3. Recent Accounting Pronouncements
     Statement of Financial Accounting Standards, or SFAS, No. 160 “Noncontrolling Interests in Consolidated Financial Statements, an amendment of Accounting Research Bulletin No. 51,” or SFAS 160 — In December 2007, the Financial Accounting Standards Board, or FASB, issued SFAS 160, which establishes accounting and reporting standards for ownership interests in subsidiaries held by parties other than the parent, the amount of consolidated net income attributable to the parent and to the noncontrolling interest, changes in a parent’s ownership interest and the valuation of retained noncontrolling equity investments when a subsidiary is deconsolidated. The Statement also establishes reporting requirements that provide sufficient disclosures that clearly identify and distinguish between the interests of the parent and the interests of the noncontrolling owners. SFAS 160 is effective for us on January 1, 2009. Due to the recency of this pronouncement, we have not assessed the impact of SFAS 160 on our consolidated financial position.
     SFAS No. 141(R) “Business Combinations (revised 2007),” or SFAS 141(R) — In December, 2007, the FASB issued SFAS 141(R), which requires the acquiring entity in a business combination to recognize all (and only) the assets acquired and liabilities assumed in the transaction; establishes the acquisition-date fair value as the measurement objective for all assets acquired and liabilities assumed; and requires the acquirer to disclose to investors and other users all of the information they need to evaluate and understand the nature and financial effect of the business combination. SFAS 141(R) is effective for us on January 1, 2009. As this standard will be applied prospectively upon adoption, we will account for all transactions with closing dates subsequent to the adoption date in accordance with the provisions of the standard.

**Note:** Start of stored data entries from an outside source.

(** What [delta_signature_create_seeded] computes: one checksum pair per
    block of the basis file. *)
Lemma signature_create_spec old bs seed :
  0 < bs <= DELTA_BLOCK_SIZE_MAX -> 0 < zlen old <= DELTA_MAX_FILE_SIZE ->
  heap_serves (8 * ((zlen old + bs - 1) / bs) + 24) ->
  delta_signature_create_seeded (Some old) (zlen old) bs seed
  = Ret (MkSignature (zlen old) bs ((zlen old + bs - 1) / bs)
      (Some ((fun j : nat => block_sig (block_at old bs (Z.of_nat j)) seed)
             <$> seq 0 (Z.to_nat ((zlen old + bs - 1) / bs))))).
Proof.
  unfold DELTA_BLOCK_SIZE_MAX, DELTA_MAX_FILE_SIZE. intros Hb Ho Hs.
  assert (0 < (zlen old + bs - 1) / bs <= zlen old).
  { split; [apply Z.div_str_pos; lia|]. apply Z.div_le_upper_bound; nia. }
  unfold delta_signature_create_seeded. simpl.
  unfold DELTA_MAX_FILE_SIZE, DELTA_BLOCK_SIZE_MAX, sizeof_DeltaSignature, sizeof_DeltaBlockSig.
  rewrite (u64_small (UINT32_MAX * bs)) by (unfold UINT32_MAX; lia).
  rewrite (u64_small (zlen old + bs - 1)), u32_small by lia.
  repeat match goal with
  | |- context [?a =? ?b] => destruct (Z.eqb_spec a b); [lia|]
  | |- context [?a >? ?b] => destruct (Z.gtb_spec a b); [unfold UINT32_MAX in *; lia|]
  end.
  simpl. rewrite !(heap_serves_alloc (8 * ((zlen old + bs - 1) / bs) + 24)) by (done || lia). simpl.
  rewrite signature_blocks_ret; [done|lia..| |].
  - unfold DELTA_MAX_FILE_SIZE. lia.
  - rewrite Z2Nat.id by lia. pose proof (Z.div_mod (zlen old + bs - 1) bs ltac:(lia)).
    pose proof (Z.mod_pos_bound (zlen old + bs - 1) bs ltac:(lia)). nia.
Qed.

(** ** Wire form *)

Lemma parse_block_sigs_total buf n pos :
  0 <= pos -> pos + 8 * Z.of_nat n <= zlen buf ->
  exists l, parse_block_sigs buf n pos = Ret l /\ length l = n /\ Forall block_sig_wf l.
Proof.
  revert pos. induction n as [|n IH]; intros pos Hp Hn; simpl; [by exists []|].
  destruct (get_le_total 4 buf pos) as [a Ea]; [lia..|].
  destruct (get_le_total 4 buf (pos + 4)) as [x Ex]; [lia..|].
  destruct (IH (pos + 8)) as (l&->&Hl&Hf); [lia..|]. rewrite Ea, Ex. simpl.
  apply get_4_inv in Ea, Ex.
  eexists; split; [done|]. split; [simpl; lia|]. constructor; [|done].
  unfold block_sig_wf; simpl. lia.
Qed.

Definition block_sig_bytes (b : DeltaBlockSig) : list byte :=
  put_le 4 (adler32 b) ++ put_le 4 (xxhash b).
#[global] Arguments block_sig_bytes _ : simpl never.

Lemma zlen_block_sig_bytes b : zlen (block_sig_bytes b) = 8.
Proof. unfold block_sig_bytes. by autorewrite with zlen. Qed.

Lemma zlen_concat_block_sigs l : zlen (concat (map block_sig_bytes l)) = 8 * zlen l.
Proof.
  induction l as [|b l IH]; [done|]. cbn [map concat].
  rewrite zlen_app, zlen_block_sig_bytes, IH. unfold zlen; simpl; lia.
Qed.

Lemma emit_block_sig_ret b w :
  zlen (w_out w) + 8 <= w_cap w ->
  emit_block_sig b w = Ret (WBuf (w_cap w) (w_out w ++ block_sig_bytes b)).
Proof.
  intros. unfold emit_block_sig.
  rewrite emit_ret by (autorewrite with zlen; lia). simpl.
  rewrite emit_ret by (simpl; autorewrite with zlen; lia). simpl.
  unfold block_sig_bytes. by rewrite app_assoc.
Qed.

Lemma emit_block_sigs l w :
  zlen (w_out w) + 8 * zlen l <= w_cap w ->
  foldM emit_block_sig l w = Ret (WBuf (w_cap w) (w_out w ++ concat (map block_sig_bytes l))).
Proof.
  revert w. induction l as [|b l IH]; intros w Hw.
  - simpl. rewrite app_nil_r. by destruct w.
  - assert (zlen (b :: l) = 1 + zlen l) as Hc by (unfold zlen; simpl; lia).
    pose proof (zlen_nonneg l). cbn [foldM].
    rewrite emit_block_sig_ret by lia. simpl mbind.
    rewrite IH by (simpl; rewrite zlen_app, zlen_block_sig_bytes; lia).
    cbn [map concat w_cap w_out]. by rewrite app_assoc.
Qed.

Lemma parse_block_sigs_bytes pre l post :
  Forall block_sig_wf l ->
  parse_block_sigs (pre ++ concat (map block_sig_bytes l) ++ post) (length l) (zlen pre) = Ret l.
Proof.
  intros Hf. revert pre. induction Hf as [|b l [Ha Hx] Hf IH]; intros pre; [done|].
  cbn [map concat length parse_block_sigs]. unfold block_sig_bytes at 1 3 5. rewrite <- !app_assoc.
  rewrite (get_put_4 _ pre _ (zlen pre)) by (done || lia). simpl mbind.
  rewrite (app_assoc pre), (get_put_4 _ _ _ (zlen pre + 4))
    by (rewrite ?zlen_app, ?zlen_put_le; lia). simpl mbind.
  rewrite (app_assoc (pre ++ _)).
  replace (zlen pre + 8) with (zlen ((pre ++ put_le 4 (adler32 b)) ++ put_le 4 (xxhash b)))
    by (rewrite !zlen_app, !zlen_put_le; lia).
  rewrite IH. simpl. by destruct b.
Qed.

(** The encoding of a signature. *)
Definition signature_bytes (s : DeltaSignature) : list byte :=
  put_le 8 (file_size s) ++ put_le 4 (block_size s) ++ put_le 4 (block_count s)
  ++ concat (map block_sig_bytes (default [] (blocks s))).

Lemma signature_serialize_spec s :
  signature_wf s -> heap_serves (8 * block_count s + 32) ->
  delta_signature_serialize (Some s)
  = Ret (MkData (Some (signature_bytes s)) (8 * block_count s + 16) 0 None).
Proof.
  intros (Hb&Hf&Hc&l&Hl&Hlen&Hwf) Hs. unfold DELTA_BLOCK_SIZE_MAX, DELTA_MAX_FILE_SIZE in *.
  assert (0 < block_count s < 2 ^ 32).
  { rewrite Hc. split; [apply Z.div_str_pos; lia|]. apply Z.div_lt_upper_bound; nia. }
  unfold delta_signature_serialize. simpl. rewrite Hl. simpl.
  rewrite !u64_small by (rewrite ?u64_small; lia).
  unfold UINT64_MAX, SIZE_MAX.
  repeat match goal with |- context [?a >? ?b] => destruct (Z.gtb_spec a b); [lia|] end. simpl.
  rewrite (heap_serves_alloc (8 * block_count s + 32)) by (done || lia). simpl.
  rewrite emit_ret by (simpl; autorewrite with zlen; unfold zlen; simpl; lia). simpl.
  rewrite emit_ret by (simpl; autorewrite with zlen; lia). simpl.
  rewrite emit_ret by (simpl; autorewrite with zlen; lia). simpl.
  rewrite for_each_foldM by (unfold zlen in Hlen; lia).
  rewrite emit_block_sigs by (simpl; autorewrite with zlen; lia). simpl.
  rewrite w_finish_full.
  - unfold data_create, sizeof_Data.
    rewrite (heap_serves_alloc (8 * block_count s + 32)) by (done || lia). simpl.
    unfold signature_bytes. rewrite Hl. simpl. rewrite <- !app_assoc. do 2 f_equal. lia.
  - simpl. autorewrite with zlen. rewrite zlen_concat_block_sigs. lia.
Qed.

     SFAS No. 159, The Fair Value Option for Financial Assets and Financial Liabilities—including an amendment of FAS 115, or SFAS 159 — In February 2007, the FASB issued SFAS 159, which allows entities to choose, at specified election dates, to measure eligible financial assets and liabilities at fair value that are not otherwise required to be measured at fair value. If a company elects the fair value option for an eligible item, changes in that item’s fair value in subsequent reporting periods must be recognized in current earnings. SFAS 159 also establishes presentation and disclosure requirements designed to draw comparison between entities that elect different measurement attributes for similar assets and liabilities. The provisions of SFAS 159 were effective for us on January 1, 2008. We have not elected the fair value option relative to any of our financial assets and liabilities which are not otherwise required to be measured at fair value by other accounting standards. Therefore, there is no effect of adoption reflected on our consolidated financial position.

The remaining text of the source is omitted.